A pal and i were thinking ages ago about the term 'The' and how it can make something or someone own that name or thing.

For example, 'The Lord' can only be given to one man, Jesus. He is 'The Lord'

'The Book' can only mean one book, The Bible, so, The Bible owns the term 'The Book'.

'The Minoque' should only mean Kylie, but i am sure Danni would have a few words to say.

I only want to know The Definitives.

'The Daniels' could mean Paul or Helen or perhaps even Phil.

'The Forsyth' could be Bruce or Frederick.

However, 'The Potter' would only belong to Harry, Dennis would not stand a chance.

Have a go, its great fun.

Wednesday, June 27, 2007

Dragons Den


After watching Dragons Den, the one where Levi Roots showed the world his sauce, i had a great thought.

For the new series there should be a 5th Dragon, us, the public.

We should be able to show our support for an idea by going online and offering cash for a stake. So, for example, the Dragons would give 90% of the cash, then we should be able to make up the other 10%. So, i might end up giving 500 quid to Levi, for .2% of any profit he makes.

Stop, Bannatyne!

Tuesday, June 26, 2007

Come on Tim!


Might i suggest that we start to use the rallying cry of 'Come on Tim', when you know full well that you are onto a lost cause.
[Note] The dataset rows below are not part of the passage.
(** ** Stopping and resuming
    The map ring only grows. *)
Section growth.
Context {K : Type} `{BpfKernel K} (l : list (list Z)).
Definition grown (t : tracer K) : Prop := l `prefix_of` map_events t.
Lemma grown_gets {A} (g : tracer K → A) : keeps grown (gets g).
Proof. intros s a s' Hg [= _ <-]. done. Qed.
Lemma grown_call {A} (f : K → A * K) : keeps grown (call_kernel f).
Proof. intros s a s' Hg. unfold call_kernel. destruct (f (kern s)). by intros [= _ <-]. Qed.
Lemma grown_others : keeps grown others.
Proof. intros s a s' Hg. unfold others. destruct (k_others _ _). by intros [= _ <-]. Qed.
Lemma grown_modify f : (∀ t, map_events t `prefix_of` map_events (f t)) → keeps grown (modify f).
Proof. intros Hf s a s' Hg [= _ <-]. unfold grown. by etrans. Qed.
Lemma grown_load off n b : keeps grown (load off n b).
Proof. unfold load. destruct (_ && _); [apply keeps_ret|apply keeps_stop]. Qed.
Lemma grown_store off bs b : keeps grown (store off bs b).
Proof. unfold store. destruct (_ && _); [apply keeps_ret|apply keeps_stop]. Qed.
Lemma grown_inflight tid v : keeps grown (inflight_update tid v).
Proof.
  unfold inflight_update. apply keeps_bind; [apply grown_call|]. intros r. apply grown_modify. intros t. destruct r; [done|].
  destruct (inflight t !! tid); [done|]. by destruct (_ <? _).
Qed.
Hint Resolve grown_gets grown_call grown_others grown_load grown_store grown_inflight : keeps.
Ltac keeps_rule ::= apply grown_modify; intros ?; first [done | by eexists].
Ltac grown_auto := repeat (cbv beta zeta; keeps_auto).

Lemma grown_reserve r c n : keeps grown (reserve_event r c n).
Proof. unfold reserve_event, bpf_ringbuf_reserve, update_stats. grown_auto. Qed.
Lemma grown_submit r b : keeps grown (bpf_ringbuf_submit r b).
Proof. unfold bpf_ringbuf_submit. destruct r; grown_auto. Qed.
Lemma grown_fill type tgid tid b : keeps grown (fill_event type tgid tid b).
Proof. unfold fill_event, bpf_ktime_get_ns, put64, put32, put16. grown_auto. Qed.
Hint Resolve grown_reserve grown_submit grown_fill : keeps.
Lemma grown_bump tgid : keeps grown (bump_map_gen tgid).
Proof. unfold bump_map_gen, process_states_lookup. grown_auto. Qed.
Lemma grown_str c h i dst cap p b : keeps grown (write_attach_str_arg c h i dst cap p b).
Proof. unfold write_attach_str_arg, put_header, put16. grown_auto. Qed.
Lemma grown_bytes c h i dst cap p n b : keeps grown (write_attach_bytes_arg c h i dst cap p n b).
Proof. unfold write_attach_bytes_arg, put_header, put16. grown_auto. Qed.
Lemma grown_fill_syscall type tgid tid nr gen b : keeps grown (fill_syscall_event type tgid tid nr gen b).
Proof. unfold fill_syscall_event, bpf_get_stackid, put32. grown_auto. Qed.
Lemma grown_args args b : keeps grown (fill_enter_args args b).
Proof. unfold fill_enter_args, put64. grown_auto. Qed.
Hint Resolve grown_bump grown_str grown_bytes grown_fill_syscall grown_args : keeps.
Lemma grown_ensure c tgid tid abi : keeps grown (ensure_process_state c tgid tid abi).
Proof.
  unfold ensure_process_state, process_states_lookup, process_states_insert, process_states_delete, emit_need_snapshot,
    reserve_map_event, bpf_send_signal. grown_auto.
Qed.
Hint Resolve grown_ensure : keeps.
Lemma grown_when_traced N c id k : (∀ a b d e, keeps grown (k a b d e)) → keeps grown (when_traced N c id k).
Proof. intros Hk. unfold when_traced, should_trace_current, syscall_is_excluded. grown_auto. Qed.
Lemma grown_enter_event c v tgid tid nr gen args body : (∀ b, keeps grown (body b)) → keeps grown (enter_event c v tgid tid nr gen args body).
Proof. intros Hb. unfold enter_event, reserve_syscall_event. grown_auto. Qed.
Lemma grown_exit_event c v tgid tid nr gen rv body : (∀ b, keeps grown (body b)) → keeps grown (exit_event c v tgid tid nr gen rv body).
Proof. intros Hb. unfold exit_event, reserve_syscall_event, put64. grown_auto. Qed.
Lemma grown_enter N c id args : keeps grown (on_sys_enter N c id args).
Proof.
  apply grown_when_traced. intros tgid tid nr gen. unfold enter_branch.
  repeat match goal with |- keeps _ (if _ then _ else _) => case_match end; apply grown_enter_event; intros b;
    unfold enter_path, enter_stat_path, enter_stat_fd, enter_two_paths, write_two_paths, enter_mount, enter_sleep, enter_sleep_at,
      enter_sock, enter_sock_out, maybe_schedule_stat_out_copy, maybe_schedule_str_out_copy, maybe_schedule_sock_out_copy, put16; grown_auto.
Qed.
Lemma grown_exit N c id rv : keeps grown (on_sys_exit N c id rv).
Proof.
  apply grown_when_traced. intros tgid tid nr gen. unfold exit_branch. apply keeps_bind; [apply grown_gets|]. intros i.
  repeat match goal with |- keeps _ (match _ with _ => _ end) => case_match end; apply grown_exit_event; intros b;
    unfold exit_str_out, exit_stat_out, exit_sock_out, inflight_delete, put_header, put16; grown_auto.
Qed.
Lemma grown_path_walk c n : ∀ d mnt root count chain, keeps grown (path_walk c n d mnt root count chain).
Proof. induction n; intros; cbn [path_walk]; grown_auto. Qed.
Lemma grown_putc b ch : keeps grown (bb_putc b ch).
Proof. unfold bb_putc. grown_auto. Qed.
Lemma grown_kstr c b s : keeps grown (bb_append_kstr c b s).
Proof. unfold bb_append_kstr. grown_auto. Qed.
Hint Resolve grown_path_walk grown_putc grown_kstr : keeps.
Lemma grown_path_join c n : ∀ count chain b, keeps grown (path_join c n count chain b).
Proof. induction n; intros; cbn [path_join]; grown_auto. Qed.
Hint Resolve grown_path_join : keeps.
Lemma grown_path_build c file sa : keeps grown (path_build c file sa).
Proof. unfold path_build, path_terminate. grown_auto. Qed.
Hint Resolve grown_path_build : keeps.
Lemma grown_dentry_path c h i dst cap file ev : keeps grown (write_attach_dentry_path c h i dst cap file ev).
Proof. unfold write_attach_dentry_path, put_header, put16. grown_auto. Qed.
Hint Resolve grown_dentry_path : keeps.
Lemma grown_mmap c vma : keeps grown (on_uprobe_mmap c vma).
Proof. unfold on_uprobe_mmap, should_trace_current, map_create_event, reserve_map_event, put16, put32, put64. grown_auto. Qed.
Lemma grown_munmap c vma start stop : keeps grown (on_uprobe_munmap c vma start stop).
Proof. unfold on_uprobe_munmap, should_trace_current, map_destroy_event, reserve_map_event, put16, put32, put64. grown_auto. Qed.
End growth.
Lemma step_grows {K} `{BpfLaws K} N P (t t' : tracer K) : step N P t t' → map_events t `prefix_of` map_events t'.
Proof.
  assert (Hk : ∀ t t' (m : M (tracer K) unit), keeps (grown (map_events t)) m → m t = Ret (tt, t') →
    map_events t `prefix_of` map_events t').
  { intros x x' m Hm E. apply (Hm x tt x'); [by unfold grown|done]. }
  destruct 1 as [c id args t t' _ _ _ _ E|c id rv t t' _ _ _ E|c vma t t' _ _ _ E|c vma s e t t' _ _ _ E| | |]; try done.
  - by apply (Hk _ _ _ (grown_enter _ N c id args)).
  - by apply (Hk _ _ _ (grown_exit _ N c id rv)).
  - by apply (Hk _ _ _ (grown_mmap _ c vma)).
  - by apply (Hk _ _ _ (grown_munmap _ c vma s e)).
Qed.

(** *** Signals
    A program submits its request for a snapshot before it sends SIGSTOP, and the host may
    read the request in between: that a signal arrives is a step of its own.  [sg_read]
    are the map events that the host has handled. *)
Inductive signal := Stopping (pid : Z) | Continuing (pid : Z).
#[export] Instance signal_eq_dec : EqDecision signal.
Proof. solve_decision. Defined.
Record signalling (K : Type) := mk_signalling {
  sg_tracer : tracer K; sg_read : list (list Z); sg_host : host; sg_signals : list signal
}.
Arguments mk_signalling {K} _ _ _ _.
Arguments sg_tracer {K} _.
Arguments sg_read {K} _.
Arguments sg_host {K} _.
Arguments sg_signals {K} _.
(** How often a value occurs. *)
Definition times `{EqDecision A} (x : A) (l : list A) : nat := length (filter (.= x) l).
#[global] Arguments times : simpl never.
Lemma times_app `{EqDecision A} (x : A) l l' : times x (l ++ l') = (times x l + times x l')%nat.
Proof. unfold times. by rewrite filter_app, length_app. Qed.
Lemma times_cons `{EqDecision A} (x y : A) l : times x (y :: l) = ((if decide (y = x) then 1 else 0) + times x l)%nat.
Proof. unfold times. rewrite filter_cons. by case_decide. Qed.
Lemma times_fmap p l : times (Continuing p) (Continuing <$> l) = times p l ∧ times (Stopping p) (Continuing <$> l) = 0%nat.
Proof.
  induction l as [|q l [IH1 IH2]]; [done|]. cbn [fmap list_fmap]. rewrite !times_cons. unfold times in *. 
  split; [|rewrite decide_False by done; apply IH2]. f_equal; [|apply IH1]. destruct (decide (q = p)) as [->|Hne]; [by rewrite decide_True|].
  rewrite decide_False; [done|congruence].
Qed.

Section signals.
Context {K : Type} `{BpfLaws K} (N : SyscallNumbers) (page_size : Z) (refreshed : Z → bool).
Inductive signal_step : signalling K → signalling K → Prop :=
| signal_program t t' read h l : step N anyone t t' → signal_step (mk_signalling t read h l) (mk_signalling t' read h l)
| signal_arrives p t read h l :
    (times (Stopping p) l < times p (stopped t))%nat →
    signal_step (mk_signalling t read h l) (mk_signalling t read h (l ++ [Stopping p]))
| signal_host ev rest t read h h' sent l :
    map_events t = read ++ ev :: rest → on_map_event page_size refreshed ev h = Ret (tt, h') → continued h' = continued h ++ sent →
    signal_step (mk_signalling t read h l) (mk_signalling t (read ++ [ev]) h' (l ++ (Continuing <$> sent))).
(** The same run up to the protection of the payload and the name it keeps. *)
Definition runs (l : list zact) s s' : Prop :=
  z_trace s' = z_trace s ++ l ∧ (z_signals (z_kern s') ≤ z_signals (z_kern s))%nat ∧
  z_ids (z_kern s') = z_ids (z_kern s).
Lemma goes_runs l s s' : goes l s s' → runs l s s'.
Proof. by intros (_ & _ & ? & ? & ?). Qed.
Lemma runs_trans l1 l2 s1 s2 s3 : runs l1 s1 s2 → runs l2 s2 s3 → runs (l1 ++ l2) s1 s3.
Proof.
  intros (A1 & A2 & A3) (B1 & B2 & B3). split; [by rewrite B1, A1, app_assoc|]. split; [lia|congruence].
Qed.
Lemma runs_nil_l l s1 s2 s3 : runs [] s1 s2 → runs l s2 s3 → runs l s1 s3.
Proof. apply (runs_trans []). Qed.

(** mprotect works on the payload. *)
Definition protectable : Prop := ∀ prot (k : K), (z_mprotect prot k).1 = true.

Lemma wp_protect prot s :
  protectable →
  wp (protect prot) s (λ _ s', runs [] s s' ∧ protection s' = prot ∧ package_name s' = package_name s).
Proof.
  intros Hp. unfold protect. apply wp_bind. wp_call wp_z_call; [apply z_mprotect_calm|].
  intros ok s1 [G E]. apply wp_modify. rewrite Hp in E. subst ok. cbn. split; [|by destruct G as (? & ? & _)].
  by destruct G as (_ & _ & ? & ? & ?).
Qed.
Lemma wp_set_package_name name s Q :
  Z.land (protection s) PROT_WRITE ≠ 0 →
  (∀ s', runs [] s s' → protection s' = protection s → package_name s' = name → Q tt s') →
  wp (set_package_name name) s Q.
Proof.
  intros Hp HQ. unfold set_package_name. eexists _, _. rewrite (proj2 (Z.eqb_neq _ _) Hp). split; [done|].
  apply HQ; [|done|done]. repeat split; [cbn; by rewrite app_nil_r|done].
Qed.

Definition dup_trace (dup : bool) : list zact := if dup then [Duplicated] else [].

Lemma wp_setcontext uid b se name s :
  protectable → package_name s = None →
  wp (frida_zymbiote_replacement_setcontext uid b se name) s (λ r s', ∃ dup : bool,
    runs (CalledSetContext uid b se name :: dup_trace dup) s s' ∧
    package_name s' = (if dup then Some name else None) ∧
    protection s' = (if r =? -1 then protection s else PROT_RWX) ∧ (r = -1 → dup = false)).
Proof.
  intros Hp Hn. unfold frida_zymbiote_replacement_setcontext. apply wp_bind.
  wp_call wp_z_call; [apply z_setcontext_calm|]. intros res s1 [G1 _].
  apply wp_bind, wp_z_emit. intros s2 G2. assert (goes [CalledSetContext uid b se name] s s2) as G by (by eapply goes_nil_l).
  destruct (Z.eqb_spec res (-1)) as [->|Hres].
  { apply wp_ret. exists false. split; [by apply goes_runs|]. destruct G as (E1 & E2 & _).
    rewrite E1, E2, Hn. done. }
  apply wp_bind, wp_gets. destruct G as (E1 & E2 & R). rewrite E2, Hn. apply wp_bind.
  wp_call (wp_protect PROT_RWX); [done|]. intros _ s3 (R3 & P3 & N3). apply wp_bind.
  wp_call wp_z_call; [apply z_strdup_calm|]. intros dup s4 [G4 _]. apply wp_bind.
  assert (runs [CalledSetContext uid b se name] s s4) as R4.
  { rewrite <- (app_nil_r [_]). eapply runs_trans; [exact R|]. eapply runs_nil_l; [exact R3|]. by apply goes_runs. }
  destruct G4 as (P4 & N4 & _). rewrite P3 in P4.
  assert (wp (if dup then z_emit Duplicated else ret tt) s4 (λ _ s5,
    runs (dup_trace dup) s4 s5 ∧ protection s5 = PROT_RWX)) as Hd.
  { destruct dup; [|by apply wp_ret; split; [repeat split; [by rewrite app_nil_r|done]|]].
    apply wp_z_emit. intros s5 G5. split; [by apply goes_runs|]. destruct G5 as (-> & _). done. }
  wp_call Hd. intros _ s5 [R5 P5]. apply wp_bind, wp_set_package_name; [by rewrite P5|].
  intros s6 R6 P6 N6. apply wp_ret. exists dup. split.
  - rewrite <- (app_nil_r (_ :: _)). eapply runs_trans; [|exact R6].
    eapply (runs_trans [CalledSetContext uid b se name] (dup_trace dup)); [exact R4|exact R5].
  - rewrite (proj2 (Z.eqb_neq _ _) Hres). split; [by destruct dup|]. split; [congruence|done].
Qed.

Definition free_trace (dup : bool) : list zact := if dup then [Freed] else [].
Definition stop_trace (revert_now : bool) : list zact := if revert_now then [RaisedStop] else [].

Lemma wp_setargv0 fuel name utf8 s :
  protectable → (∀ k, z_utf8 name k = utf8) →
  (package_name s ≠ None → Z.land (protection s) PROT_WRITE ≠ 0) →
  let used := default utf8 (package_name s) in
  let dup := bool_decide (package_name s ≠ None) in
  used ≠ [] → (z_signals (z_kern s) + 12 + length used < fuel)%nat →
  wp (frida_zymbiote_replacement_setargv0 zc fuel name) s (λ r s', r = 0 ∧ ∃ revert_now l,
    reported (hello (z_kern s) used) revert_now l ∧
    runs (CalledSetArgv0 name :: l ++ free_trace dup ++ stop_trace revert_now) s s' ∧
    package_name s' = None ∧
    protection s' = if dup then payload_original_protection zc else protection s).
Proof.
  intros Hp Hu Hw used dup Hne Hf. unfold frida_zymbiote_replacement_setargv0. apply wp_bind.
  wp_call wp_z_call; [apply z_set_argv0_calm|]. intros _ s1 [G1 _]. apply wp_bind, wp_z_emit. intros s2 G2.
  assert (goes [CalledSetArgv0 name] s s2) as G by (by eapply goes_nil_l). clear G1 G2.
  apply wp_bind, wp_gets, wp_bind, wp_gets, wp_bind. rewrite Hu.
  destruct G as (P & N & R). rewrite N. fold used.
  wp_call (wp_wait fuel used s2); [done|destruct R as (_ & ? & _); lia|]. intros revert_now s3 (l & (P3 & N3 & R3) & Hl).
  rewrite (hello_ids (z_kern s) (z_kern s2)) in Hl by apply R. apply wp_bind.
  assert (wp (match package_name s with
       | Some _ =>
           do! z_emit Freed in
           do! set_package_name None in
           protect (payload_original_protection zc)
       | None => ret tt
       end) s3 (λ _ s4, runs (free_trace dup) s3 s4 ∧ package_name s4 = None ∧
         protection s4 = if dup then payload_original_protection zc else protection s)) as Hfree.
  { subst dup. destruct (package_name s) as [pn|] eqn:En.
    - apply wp_bind, wp_z_emit. intros s4 (P4 & N4 & R4). apply wp_bind, wp_set_package_name.
      { rewrite P4, P3, P. by apply Hw. }
      intros s5 R5 P5 N5. wp_call wp_protect; [done|]. intros _ s6 (R6 & P6 & N6).
      rewrite bool_decide_true by done. split; [|by rewrite N6, N5].
      rewrite <- (app_nil_r (free_trace true)). eapply runs_trans; [exact R4|]. by eapply runs_nil_l.
    - apply wp_ret. rewrite bool_decide_false by auto. split; [repeat split; [by rewrite app_nil_r|done]|].
      split; [by rewrite N3, N|by rewrite P3, P]. }
  wp_call Hfree. intros _ s4 (R4 & N4 & P4). apply wp_bind.
  assert (wp (if revert_now then z_emit RaisedStop else ret tt) s4 (λ _ s5,
    goes (stop_trace revert_now) s4 s5)) as Hstop.
  { destruct revert_now; [by apply wp_z_emit|apply wp_ret, goes_refl]. }
  wp_call Hstop. intros _ s5 (P5 & N5 & R5). apply wp_ret. split; [done|]. exists revert_now, l.
  split; [done|]. split; [|by rewrite N5, P5].
  change (CalledSetArgv0 name :: l ++ free_trace dup ++ stop_trace revert_now)
    with ([CalledSetArgv0 name] ++ l ++ free_trace dup ++ stop_trace revert_now).
  eapply runs_trans; [exact R|]. eapply runs_trans; [exact R3|]. eapply runs_trans; [exact R4|exact R5].
Qed.
End correct.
Yeovil Town v Barcelona. European Championship. In the tunnel, just before they walk out. Terry Skiverton, the captain, turns to his men, fist clenched and raised 'COME ON TIM!'. 'COME ON TIM!' comes the reply.

A skirmish in Khafji. Captain Fatima Hasan turns to the 3rd Brigade, 9th Iraqi Army Division, knowing full well that he is out numbered and out gunned, about to die. 'COME ON TIM!'. 'COME ON TIM!' comes the reply.

And might i just pass on that i do fully respect Tim Henman and what he has done.

Well done Tim.

Come on Tim!

Tuesday, June 19, 2007

Man'ing down!!!

And so, The Sun bursts through with yet more beautiful things.

I was going to note down some of Bern's racist gags, but thought better of it.

Instead, i found this, which is scientifically the funniset gag around.

"Two hunters are out in the woods when one of them collapses. He doesn’t seem to be breathing and his eyes are glazed.

"The other guy whips out his phone and calls the emergency services. He gasps: ‘My friend is dead! What can I do?’ The operator says: ‘Calm down, I can help. First, let’s make sure he’s dead.’

"There is a silence, then a shot is heard. Back on the phone, the guy says: ‘OK, now what?’"

Oh Bernard, why did you have to leave us with this, tell us some more of your racist howlers.